*Assigned task*. Below are the records; give again exactly the line with "(st = RXHARQ_PDU_CORRUPTED)) then", the line with "let! st := rx_getUnitStatus p cw in Ok", and each line that lies between them, and nothing besides.

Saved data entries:
Start of Block

(* ===== verification/HarqRx.v ===== *)
(** * The receiving side of H-ARQ

    src/simulte/src/stack/mac/buffer/harq/: [LteHarqProcessRx] keeps, for each codeword
    of a process, the PDU received, its evaluation and its state; [LteHarqBufferRx] the
    processes of one sender.  The packets are owned by the process that holds them.
    Throughput and delay statistics are left out; what [extractCorrectPdus] hands up and
    the feedback it sends are results. *)

From S2P Require Import Prelude.
From S2P Require Import HarqTx.
From S2P Require Import HarqTxBuffer.
#[local] Open Scope Z_scope.

(** [HARQ_FB_EVALUATION_INTERVAL]. *)
Definition FB_INTERVAL : Z := 3 * TTI.

Inductive RxHarqPduStatus : Type :=
| RXHARQ_PDU_EMPTY
| RXHARQ_PDU_EVALUATING
| RXHARQ_PDU_CORRECT
| RXHARQ_PDU_CORRUPTED.

#[export] Instance rxstatus_eq_dec : EqDecision RxHarqPduStatus.
Proof. solve_decision. Defined.

Record LteHarqProcessRx := {
  rx_pdu_ : list (option Packet);
  rx_status_ : list RxHarqPduStatus;
  rxTime_ : list Z;
  result_ : list bool;
  rx_acid_ : Z;
  rx_transmissions_ : Z;
  rx_maxHarqRtx_ : Z
}.

#[export] Instance procrx_eta : Eta LteHarqProcessRx := fun p =>
  {| rx_pdu_ := rx_pdu_ p; rx_status_ := rx_status_ p; rxTime_ := rxTime_ p;
     result_ := result_ p; rx_acid_ := rx_acid_ p; rx_transmissions_ := rx_transmissions_ p;
     rx_maxHarqRtx_ := rx_maxHarqRtx_ p |}.

(** [maxHarqRtx_] is an [unsigned char] here. *)
Definition new_LteHarqProcessRx (acid maxHarqRtx : Z) : LteHarqProcessRx :=
  let n := Z.to_nat MAX_CODEWORDS in
  {| rx_pdu_ := replicate n None; rx_status_ := replicate n RXHARQ_PDU_EMPTY;
     rxTime_ := replicate n 0; result_ := replicate n false; rx_acid_ := acid;
     rx_transmissions_ := 0; rx_maxHarqRtx_ := uint8 maxHarqRtx |}.

(** [std::vector::at]: an exception out of range. *)
Definition vec_at {A} (v : list A) (i : Z) : result A :=
  match vget v i with Some x => Ok x | None => Throw "vector::at" end.
Definition vec_set {A} (v : list A) (i : Z) (x : A) : result (list A) :=
  match vset v i x with Some v => Ok v | None => Throw "vector::at" end.

Definition rx_getUnitStatus (p : LteHarqProcessRx) (cw : Z) : result RxHarqPduStatus :=
  vec_at (rx_status_ p) cw.

Definition rx_set_status (p : LteHarqProcessRx) (cw : Z) (s : RxHarqPduStatus)
    : result LteHarqProcessRx :=
  let! v := vec_set (rx_status_ p) cw s in Ok (p <| rx_status_ := v |>).
Definition rx_set_pdu (p : LteHarqProcessRx) (cw : Z) (pkt : option Packet)
    : result LteHarqProcessRx :=
  let! v := vec_set (rx_pdu_ p) cw pkt in Ok (p <| rx_pdu_ := v |>).
Definition rx_set_time (p : LteHarqProcessRx) (cw t : Z) : result LteHarqProcessRx :=
  let! v := vec_set (rxTime_ p) cw t in Ok (p <| rxTime_ := v |>).
Definition rx_set_result (p : LteHarqProcessRx) (cw : Z) (r : bool) : result LteHarqProcessRx :=
  let! v := vec_set (result_ p) cw r in Ok (p <| result_ := v |>).

Definition rx_insertPdu (NOW : Z) (p : LteHarqProcessRx) (cw : Z) (pkt : Packet)
    : result LteHarqProcessRx :=
  let! _ := peekAtFront pkt in
  let ndi := ndi (tag pkt) in
  let! st := rx_getUnitStatus p cw in
  if ndi && negb (bool_decide (st = RXHARQ_PDU_EMPTY)) then
    Throw "New data arriving in busy harq process -- this should not happen" else
  if negb ndi && negb (bool_decide (st = RXHARQ_PDU_EMPTY))
     && negb (bool_decide (st = RXHARQ_PDU_CORRUPTED)) then
    Throw "Trying to insert macPdu in non-empty rx harq process" else
  let! p := rx_set_pdu p cw (Some pkt) in
  let! p := rx_set_result p cw (deciderResult (tag pkt)) in
  let! p := rx_set_status p cw RXHARQ_PDU_EVALUATING in
  let! p := rx_set_time p cw NOW in
  Ok (p <| rx_transmissions_ := uint8 (rx_transmissions_ p + 1) |>).

Definition isEvaluated (NOW : Z) (p : LteHarqProcessRx) (cw : Z) : result bool :=
  let! st := rx_getUnitStatus p cw in
  if bool_decide (st = RXHARQ_PDU_EVALUATING) then
    let! t := vec_at (rxTime_ p) cw in Ok (FB_INTERVAL <=? NOW - t)
  else Ok false.

Definition isCorrect (p : LteHarqProcessRx) (cw : Z) : result bool :=
  let! st := rx_getUnitStatus p cw in Ok (bool_decide (st = RXHARQ_PDU_CORRECT)).

Definition purgeCorruptedPdu (p : LteHarqProcessRx) (cw : Z) : result LteHarqProcessRx :=
  rx_set_pdu p cw None.

Definition resetCodeword (p : LteHarqProcessRx) (cw : Z) : result LteHarqProcessRx :=
  let! p := rx_set_pdu p cw None in
  let! p := rx_set_status p cw RXHARQ_PDU_EMPTY in
  let! p := rx_set_time p cw 0 in
  let! p := rx_set_result p cw false in
  Ok (p <| rx_transmissions_ := 0 |>).

(** A feedback packet: the chunk and the addresses of its control information. *)
Record FeedbackPkt := { fb_chunk : LteHarqFeedback; fb_source : Z; fb_dest : Z }.

Definition createFeedback (NOW : Z) (p : LteHarqProcessRx) (cw : Z)
    : result (FeedbackPkt * LteHarqProcessRx) :=
  let! ev := isEvaluated NOW p cw in
  if negb ev then Throw "Cannot send feedback for a pdu not in EVALUATING state" else
  let! slot := vec_at (rx_pdu_ p) cw in
  let! pkt := of_option slot in
  let! pdu := peekAtFront pkt in
  let! r := vec_at (result_ p) cw in
  let fb := {| fb_chunk := {| fb_acid := rx_acid_ p; fb_cw := uint8 cw; fb_result := r;
                              fbMacPduId := macPduId pdu |};
               fb_source := destId (tag pkt); fb_dest := sourceId (tag pkt) |} in
  let! p :=
    if negb r then
      let! p := rx_set_status p cw RXHARQ_PDU_CORRUPTED in
      if rx_transmissions_ p =? rx_maxHarqRtx_ p + 1 then
        let! p := purgeCorruptedPdu p cw in resetCodeword p cw
      else Ok p
    else rx_set_status p cw RXHARQ_PDU_CORRECT in
  Ok (fb, p).

Definition rx_extractPdu (p : LteHarqProcessRx) (cw : Z) : result (Packet * LteHarqProcessRx) :=
  let! c := isCorrect p cw in
  if negb c then Throw "Cannot extract pdu if the state is not CORRECT" else
  let! slot := vec_at (rx_pdu_ p) cw in
  let! pkt := of_option slot in
  let! _ := peekAtFront pkt in
  let! p := rx_set_pdu p cw None in
  let! p := resetCodeword p cw in
  Ok (pkt, p).

Definition rx_getByteLength (p : LteHarqProcessRx) (cw : Z) : result Z :=
  let! slot := vec_at (rx_pdu_ p) cw in
  Ok (match slot with Some pkt => pkt_getByteLength pkt | None => 0 end).

Fixpoint rx_status_from (p : LteHarqProcessRx) (n : nat) (j : Z)
    : result (list (Z * RxHarqPduStatus)) :=
  match n with
  | O => Ok []
  | S n => let! s := rx_getUnitStatus p j in
           let! ret := rx_status_from p n (j + 1) in
           Ok ((uint8 j, s) :: ret)
  end.

Definition rx_getProcessStatus (p : LteHarqProcessRx) : result (list (Z * RxHarqPduStatus)) :=
  rx_status_from p (Z.to_nat MAX_CODEWORDS) 0.

(** ** LteHarqBufferRx *)

Record LteHarqBufferRx := {
  numHarqProcesses_ : Z;
  rx_nodeId_ : Z;
  rx_processes_ : list LteHarqProcessRx;
  isMulticast_ : bool;
  totalRcvdBytes_ : Z
}.

#[export] Instance bufrx_eta : Eta LteHarqBufferRx := fun b =>
  {| numHarqProcesses_ := numHarqProcesses_ b; rx_nodeId_ := rx_nodeId_ b;
     rx_processes_ := rx_processes_ b; isMulticast_ := isMulticast_ b;
     totalRcvdBytes_ := totalRcvdBytes_ b |}.

Fixpoint new_rx_processes (n : nat) (i maxHarqRtx : Z) : list LteHarqProcessRx :=
  match n with
  | O => []
  | S n => new_LteHarqProcessRx (uint8 i) maxHarqRtx :: new_rx_processes n (i + 1) maxHarqRtx
  end.

Definition new_LteHarqBufferRx (num nodeId maxHarqRtx : Z) : LteHarqBufferRx :=
  {| numHarqProcesses_ := num; rx_nodeId_ := nodeId;
     rx_processes_ := new_rx_processes (Z.to_nat num) 0 maxHarqRtx;
     isMulticast_ := false; totalRcvdBytes_ := 0 |}.

Definition rx_proc_at (b : LteHarqBufferRx) (i : Z) : result LteHarqProcessRx :=
  of_option (vget (rx_processes_ b) i).
Definition rx_set_proc (b : LteHarqBufferRx) (i : Z) (p : LteHarqProcessRx)
    : result LteHarqBufferRx :=
  let! ps := of_option (vset (rx_processes_ b) i p) in Ok (b <| rx_processes_ := ps |>).

(** [LteMacBase::resetHarq_]: when the H-ARQ processes of a node were last aborted. *)
Definition isHarqReset (NOW : Z) (resetHarq : gmap Z Z) (srcId : Z) : bool :=
  match resetHarq !! srcId with Some t => t =? NOW | None => false end.

Definition rxbuf_insertPdu (NOW : Z) (resetHarq : gmap Z Z) (b : LteHarqBufferRx) (cw : Z)
    (pkt : Packet) : result LteHarqBufferRx :=
  let! _ := peekAtFront pkt in
  if isHarqReset NOW resetHarq (sourceId (tag pkt)) then Ok b else
  let acid := acid (tag pkt) in
  let! p := rx_proc_at b acid in
  let! p := rx_insertPdu NOW p cw pkt in
  rx_set_proc b acid p.

(** The nested loops over processes and codewords: [body] is run for every codeword of
    every process, in order. *)
Fixpoint for_codewords {S} (body : Z -> Z -> S -> result S) (n : nat) (i cw : Z) (s : S)
    : result S :=
  match n with
  | O => Ok s
  | S n => let! s := body i cw s in for_codewords body n i (cw + 1) s
  end.

Fixpoint for_processes {S} (body : Z -> Z -> S -> result S) (n : nat) (i : Z) (s : S)
    : result S :=
  match n with
  | O => Ok s
  | S n => let! s := for_codewords body (Z.to_nat MAX_CODEWORDS) i 0 s in
           for_processes body n (i + 1) s
  end.

Definition feedback_one (NOW : Z) (i cw : Z) (s : list FeedbackPkt * LteHarqBufferRx)
    : result (list FeedbackPkt * LteHarqBufferRx) :=
  let! p := rx_proc_at s.2 i in
  let! ev := isEvaluated NOW p cw in
  if ev then
    let! (pkt, p) := createFeedback NOW p cw in
    let! b := rx_set_proc s.2 i p in
    Ok (s.1 ++ [pkt], b)
  else Ok s.

(** The packets are those given to [sendLowerPackets]. *)
Definition sendFeedback (NOW : Z) (b : LteHarqBufferRx)
    : result (list FeedbackPkt * LteHarqBufferRx) :=
  for_processes (feedback_one NOW) (Z.to_nat (numHarqProcesses_ b)) 0 ([], b).

Definition purge_one (i cw : Z) (s : Z * LteHarqBufferRx) : result (Z * LteHarqBufferRx) :=
  let! p := rx_proc_at s.2 i in
  let! st := rx_getUnitStatus p cw in
  if bool_decide (st = RXHARQ_PDU_CORRUPTED) then
    let! p := purgeCorruptedPdu p cw in
    let! p := resetCodeword p cw in
    let! b := rx_set_proc s.2 i p in
    Ok (uint32 (s.1 + 1), b)
  else Ok s.

Definition purgeCorruptedPdus (b : LteHarqBufferRx) : result (Z * LteHarqBufferRx) :=
  for_processes purge_one (Z.to_nat (numHarqProcesses_ b)) 0 (0, b).

Definition extract_one (i cw : Z) (s : list Packet * LteHarqBufferRx)
    : result (list Packet * LteHarqBufferRx) :=
  let! p := rx_proc_at s.2 i in
  let! c := isCorrect p cw in
  if c then
    let! (pkt, p) := rx_extractPdu p cw in
    let! _ := peekAtFront pkt in
    let! b := rx_set_proc s.2 i p in
    Ok (s.1 ++ [pkt],
        b <| totalRcvdBytes_ := uint32 (totalRcvdBytes_ b + uint32 (pkt_getByteLength pkt)) |>)
  else Ok s.

(** The feedback sent, the packets handed up, the new state. *)
Definition extractCorrectPdus (NOW : Z) (b : LteHarqBufferRx)
    : result (list FeedbackPkt * list Packet * LteHarqBufferRx) :=
  let! (fbs, b) := sendFeedback NOW b in
  let! (ret, b) := for_processes extract_one (Z.to_nat (numHarqProcesses_ b)) 0 ([], b) in
  Ok (fbs, ret, b).

Fixpoint rx_buffer_status_from (ps : list LteHarqProcessRx) (n : nat) (i : Z)
    : result (list (list (Z * RxHarqPduStatus))) :=
  match n with
  | O => Ok []
  | S n => let! p := of_option (vget ps i) in
           let! vus := rx_getProcessStatus p in
           let! bs := rx_buffer_status_from ps n (i + 1) in
           Ok (vus :: bs)
  end.

Definition rx_getBufferStatus (b : LteHarqBufferRx) : result (list (list (Z * RxHarqPduStatus))) :=
  rx_buffer_status_from (rx_processes_ b) (Z.to_nat (numHarqProcesses_ b)) 0.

End of Block

*The completed task*.
     && negb (bool_decide (st = RXHARQ_PDU_CORRUPTED)) then
    Throw "Trying to insert macPdu in non-empty rx harq process" else
  let! p := rx_set_pdu p cw (Some pkt) in
  let! p := rx_set_result p cw (deciderResult (tag pkt)) in
  let! p := rx_set_status p cw RXHARQ_PDU_EVALUATING in
  let! p := rx_set_time p cw NOW in
  Ok (p <| rx_transmissions_ := uint8 (rx_transmissions_ p + 1) |>).

Definition isEvaluated (NOW : Z) (p : LteHarqProcessRx) (cw : Z) : result bool :=
  let! st := rx_getUnitStatus p cw in
  if bool_decide (st = RXHARQ_PDU_EVALUATING) then
    let! t := vec_at (rxTime_ p) cw in Ok (FB_INTERVAL <=? NOW - t)
  else Ok false.

Definition isCorrect (p : LteHarqProcessRx) (cw : Z) : result bool :=
  let! st := rx_getUnitStatus p cw in Ok (bool_decide (st = RXHARQ_PDU_CORRECT)).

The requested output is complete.